▸ **Entries shown**:
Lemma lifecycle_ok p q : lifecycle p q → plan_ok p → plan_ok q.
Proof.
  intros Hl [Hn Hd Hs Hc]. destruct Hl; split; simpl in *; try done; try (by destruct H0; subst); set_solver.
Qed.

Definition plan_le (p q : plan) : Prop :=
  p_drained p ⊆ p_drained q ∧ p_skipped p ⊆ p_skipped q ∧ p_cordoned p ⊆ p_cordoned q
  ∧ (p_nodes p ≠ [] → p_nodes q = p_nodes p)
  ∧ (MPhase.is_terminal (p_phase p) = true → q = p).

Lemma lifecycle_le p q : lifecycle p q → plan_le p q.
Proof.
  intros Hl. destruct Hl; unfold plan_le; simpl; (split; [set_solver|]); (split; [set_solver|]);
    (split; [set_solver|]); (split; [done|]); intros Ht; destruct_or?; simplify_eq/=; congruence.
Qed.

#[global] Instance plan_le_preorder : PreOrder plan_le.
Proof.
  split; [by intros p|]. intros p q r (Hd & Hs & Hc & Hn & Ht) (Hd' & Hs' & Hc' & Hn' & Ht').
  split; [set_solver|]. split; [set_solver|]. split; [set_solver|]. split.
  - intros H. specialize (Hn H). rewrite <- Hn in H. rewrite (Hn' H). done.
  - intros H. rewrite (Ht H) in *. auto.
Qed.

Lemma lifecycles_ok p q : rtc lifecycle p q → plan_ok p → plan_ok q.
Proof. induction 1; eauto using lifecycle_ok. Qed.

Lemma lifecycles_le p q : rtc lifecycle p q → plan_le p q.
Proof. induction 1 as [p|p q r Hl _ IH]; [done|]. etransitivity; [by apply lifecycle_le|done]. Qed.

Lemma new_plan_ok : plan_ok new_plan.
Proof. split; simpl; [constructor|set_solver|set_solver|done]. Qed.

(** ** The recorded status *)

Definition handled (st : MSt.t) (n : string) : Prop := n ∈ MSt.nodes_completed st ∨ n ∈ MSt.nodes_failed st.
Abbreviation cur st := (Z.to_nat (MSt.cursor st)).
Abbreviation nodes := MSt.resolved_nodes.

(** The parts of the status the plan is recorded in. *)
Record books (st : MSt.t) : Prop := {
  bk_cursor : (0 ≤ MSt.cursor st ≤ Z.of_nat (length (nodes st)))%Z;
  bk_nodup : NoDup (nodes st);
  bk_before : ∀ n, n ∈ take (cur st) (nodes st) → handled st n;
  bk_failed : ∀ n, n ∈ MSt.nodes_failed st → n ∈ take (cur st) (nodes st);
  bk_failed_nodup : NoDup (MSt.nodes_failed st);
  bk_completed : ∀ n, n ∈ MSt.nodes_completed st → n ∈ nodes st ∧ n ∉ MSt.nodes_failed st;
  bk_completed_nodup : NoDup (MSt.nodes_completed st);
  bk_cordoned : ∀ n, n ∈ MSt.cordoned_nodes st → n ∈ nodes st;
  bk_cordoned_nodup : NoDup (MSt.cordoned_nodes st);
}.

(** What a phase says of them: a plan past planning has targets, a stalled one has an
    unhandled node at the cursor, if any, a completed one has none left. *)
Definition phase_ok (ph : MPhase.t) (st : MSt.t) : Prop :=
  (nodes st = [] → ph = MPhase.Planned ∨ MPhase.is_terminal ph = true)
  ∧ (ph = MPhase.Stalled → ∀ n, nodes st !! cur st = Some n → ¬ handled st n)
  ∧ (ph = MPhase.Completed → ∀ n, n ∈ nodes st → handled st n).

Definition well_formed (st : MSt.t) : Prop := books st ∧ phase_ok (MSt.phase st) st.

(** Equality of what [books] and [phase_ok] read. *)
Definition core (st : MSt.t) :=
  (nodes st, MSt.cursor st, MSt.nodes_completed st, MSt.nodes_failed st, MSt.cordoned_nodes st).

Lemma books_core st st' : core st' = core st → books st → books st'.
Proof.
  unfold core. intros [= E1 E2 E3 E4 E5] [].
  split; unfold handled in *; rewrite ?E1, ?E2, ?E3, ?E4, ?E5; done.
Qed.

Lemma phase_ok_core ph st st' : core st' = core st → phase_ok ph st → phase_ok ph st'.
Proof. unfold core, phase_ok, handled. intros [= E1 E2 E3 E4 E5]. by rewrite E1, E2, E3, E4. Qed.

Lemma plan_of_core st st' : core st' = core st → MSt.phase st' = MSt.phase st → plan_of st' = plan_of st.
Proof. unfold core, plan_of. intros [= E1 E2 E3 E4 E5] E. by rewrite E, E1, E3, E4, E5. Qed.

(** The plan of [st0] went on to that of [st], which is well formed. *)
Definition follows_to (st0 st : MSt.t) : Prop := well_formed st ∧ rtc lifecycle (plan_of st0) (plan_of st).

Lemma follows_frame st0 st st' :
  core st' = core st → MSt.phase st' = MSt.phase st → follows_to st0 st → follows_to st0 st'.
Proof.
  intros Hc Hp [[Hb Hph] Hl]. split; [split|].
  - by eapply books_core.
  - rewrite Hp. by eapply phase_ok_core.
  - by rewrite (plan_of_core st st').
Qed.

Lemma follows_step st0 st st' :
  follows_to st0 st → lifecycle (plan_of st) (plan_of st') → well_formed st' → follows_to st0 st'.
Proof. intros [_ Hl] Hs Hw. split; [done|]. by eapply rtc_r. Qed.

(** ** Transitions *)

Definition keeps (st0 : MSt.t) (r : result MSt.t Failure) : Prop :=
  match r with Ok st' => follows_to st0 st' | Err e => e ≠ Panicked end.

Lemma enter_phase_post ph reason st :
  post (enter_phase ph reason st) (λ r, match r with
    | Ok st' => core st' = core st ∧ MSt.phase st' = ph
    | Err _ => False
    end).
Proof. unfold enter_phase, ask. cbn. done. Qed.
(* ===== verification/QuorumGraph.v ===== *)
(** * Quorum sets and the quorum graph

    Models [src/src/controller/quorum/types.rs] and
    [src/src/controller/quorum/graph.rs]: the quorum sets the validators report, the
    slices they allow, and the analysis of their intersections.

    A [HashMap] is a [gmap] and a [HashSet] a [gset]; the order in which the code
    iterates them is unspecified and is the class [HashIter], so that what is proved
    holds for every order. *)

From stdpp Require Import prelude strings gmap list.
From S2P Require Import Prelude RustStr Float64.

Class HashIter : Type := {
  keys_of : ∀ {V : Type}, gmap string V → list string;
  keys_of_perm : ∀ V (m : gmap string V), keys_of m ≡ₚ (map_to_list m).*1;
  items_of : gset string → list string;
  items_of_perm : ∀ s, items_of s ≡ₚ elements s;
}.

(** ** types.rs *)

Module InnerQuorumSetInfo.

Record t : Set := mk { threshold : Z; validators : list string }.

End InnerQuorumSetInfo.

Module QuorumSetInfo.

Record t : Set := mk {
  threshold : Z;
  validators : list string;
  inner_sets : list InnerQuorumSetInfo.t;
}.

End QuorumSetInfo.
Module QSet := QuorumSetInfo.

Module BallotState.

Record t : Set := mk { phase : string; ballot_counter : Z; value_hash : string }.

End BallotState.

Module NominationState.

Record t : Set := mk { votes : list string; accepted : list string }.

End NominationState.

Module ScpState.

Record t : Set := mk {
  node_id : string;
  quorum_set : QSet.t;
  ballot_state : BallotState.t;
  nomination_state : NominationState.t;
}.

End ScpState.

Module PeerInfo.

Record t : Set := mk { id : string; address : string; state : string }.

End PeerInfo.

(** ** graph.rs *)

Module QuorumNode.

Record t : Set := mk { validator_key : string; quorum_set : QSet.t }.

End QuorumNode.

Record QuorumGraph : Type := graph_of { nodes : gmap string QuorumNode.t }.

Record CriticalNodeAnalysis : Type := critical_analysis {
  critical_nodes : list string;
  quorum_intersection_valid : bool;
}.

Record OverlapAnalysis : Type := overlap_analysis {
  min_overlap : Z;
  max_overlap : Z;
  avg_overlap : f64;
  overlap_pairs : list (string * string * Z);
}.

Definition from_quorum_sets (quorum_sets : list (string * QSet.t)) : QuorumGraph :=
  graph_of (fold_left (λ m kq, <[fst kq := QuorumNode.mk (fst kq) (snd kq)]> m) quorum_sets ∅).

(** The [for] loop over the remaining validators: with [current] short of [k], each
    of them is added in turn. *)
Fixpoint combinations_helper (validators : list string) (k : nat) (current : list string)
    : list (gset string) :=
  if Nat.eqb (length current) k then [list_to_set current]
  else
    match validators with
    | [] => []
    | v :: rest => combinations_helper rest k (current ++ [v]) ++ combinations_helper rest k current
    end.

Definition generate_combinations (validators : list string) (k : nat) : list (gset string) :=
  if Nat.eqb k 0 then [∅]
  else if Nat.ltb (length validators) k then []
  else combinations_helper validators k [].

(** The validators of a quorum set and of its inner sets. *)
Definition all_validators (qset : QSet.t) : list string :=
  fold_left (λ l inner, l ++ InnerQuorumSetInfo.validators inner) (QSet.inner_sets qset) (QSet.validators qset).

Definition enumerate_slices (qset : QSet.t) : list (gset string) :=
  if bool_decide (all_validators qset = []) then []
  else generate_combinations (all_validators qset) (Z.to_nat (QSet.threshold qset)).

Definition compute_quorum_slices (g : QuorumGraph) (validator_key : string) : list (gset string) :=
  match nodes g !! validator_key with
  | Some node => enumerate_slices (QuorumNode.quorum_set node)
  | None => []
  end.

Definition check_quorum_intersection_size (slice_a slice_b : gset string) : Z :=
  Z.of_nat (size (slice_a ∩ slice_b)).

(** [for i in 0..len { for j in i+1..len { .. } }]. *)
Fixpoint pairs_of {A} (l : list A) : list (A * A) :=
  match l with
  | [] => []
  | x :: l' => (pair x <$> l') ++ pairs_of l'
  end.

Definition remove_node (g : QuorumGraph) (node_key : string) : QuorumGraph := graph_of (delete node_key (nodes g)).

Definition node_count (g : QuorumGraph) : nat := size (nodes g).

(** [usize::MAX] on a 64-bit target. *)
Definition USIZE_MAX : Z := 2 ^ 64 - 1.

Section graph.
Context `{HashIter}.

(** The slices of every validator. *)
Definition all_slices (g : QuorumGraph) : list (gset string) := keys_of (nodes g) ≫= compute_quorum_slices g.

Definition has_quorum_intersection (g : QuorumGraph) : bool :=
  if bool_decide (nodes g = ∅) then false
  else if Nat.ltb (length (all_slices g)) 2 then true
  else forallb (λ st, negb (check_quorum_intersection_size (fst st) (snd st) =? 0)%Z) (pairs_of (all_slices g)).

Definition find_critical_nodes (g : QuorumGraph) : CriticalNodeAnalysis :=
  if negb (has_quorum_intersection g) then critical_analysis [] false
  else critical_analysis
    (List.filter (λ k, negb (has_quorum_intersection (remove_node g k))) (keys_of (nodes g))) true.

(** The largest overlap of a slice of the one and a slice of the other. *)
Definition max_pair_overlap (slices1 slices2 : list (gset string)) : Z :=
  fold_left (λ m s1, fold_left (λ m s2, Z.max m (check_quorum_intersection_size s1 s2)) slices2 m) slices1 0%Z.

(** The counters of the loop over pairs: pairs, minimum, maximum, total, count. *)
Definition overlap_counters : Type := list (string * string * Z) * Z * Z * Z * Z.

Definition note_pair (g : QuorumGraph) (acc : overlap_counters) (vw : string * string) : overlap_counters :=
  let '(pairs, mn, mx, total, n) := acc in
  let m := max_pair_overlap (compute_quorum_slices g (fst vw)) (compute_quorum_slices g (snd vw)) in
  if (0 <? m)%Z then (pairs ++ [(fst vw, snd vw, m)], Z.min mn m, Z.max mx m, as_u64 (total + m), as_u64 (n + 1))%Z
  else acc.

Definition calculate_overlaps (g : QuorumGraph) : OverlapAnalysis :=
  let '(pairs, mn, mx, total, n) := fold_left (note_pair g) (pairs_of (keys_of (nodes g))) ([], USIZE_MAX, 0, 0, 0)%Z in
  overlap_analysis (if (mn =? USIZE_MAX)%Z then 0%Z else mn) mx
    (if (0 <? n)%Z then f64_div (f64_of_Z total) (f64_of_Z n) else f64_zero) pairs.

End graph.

▸ **Problem statement**:
Would you return each line of the material above, unchanged, from the first one through the line where "true → q = p)." appears?

▸ **Answer below**:
Lemma lifecycle_ok p q : lifecycle p q → plan_ok p → plan_ok q.
Proof.
  intros Hl [Hn Hd Hs Hc]. destruct Hl; split; simpl in *; try done; try (by destruct H0; subst); set_solver.
Qed.

Definition plan_le (p q : plan) : Prop :=
  p_drained p ⊆ p_drained q ∧ p_skipped p ⊆ p_skipped q ∧ p_cordoned p ⊆ p_cordoned q
  ∧ (p_nodes p ≠ [] → p_nodes q = p_nodes p)
  ∧ (MPhase.is_terminal (p_phase p) = true → q = p).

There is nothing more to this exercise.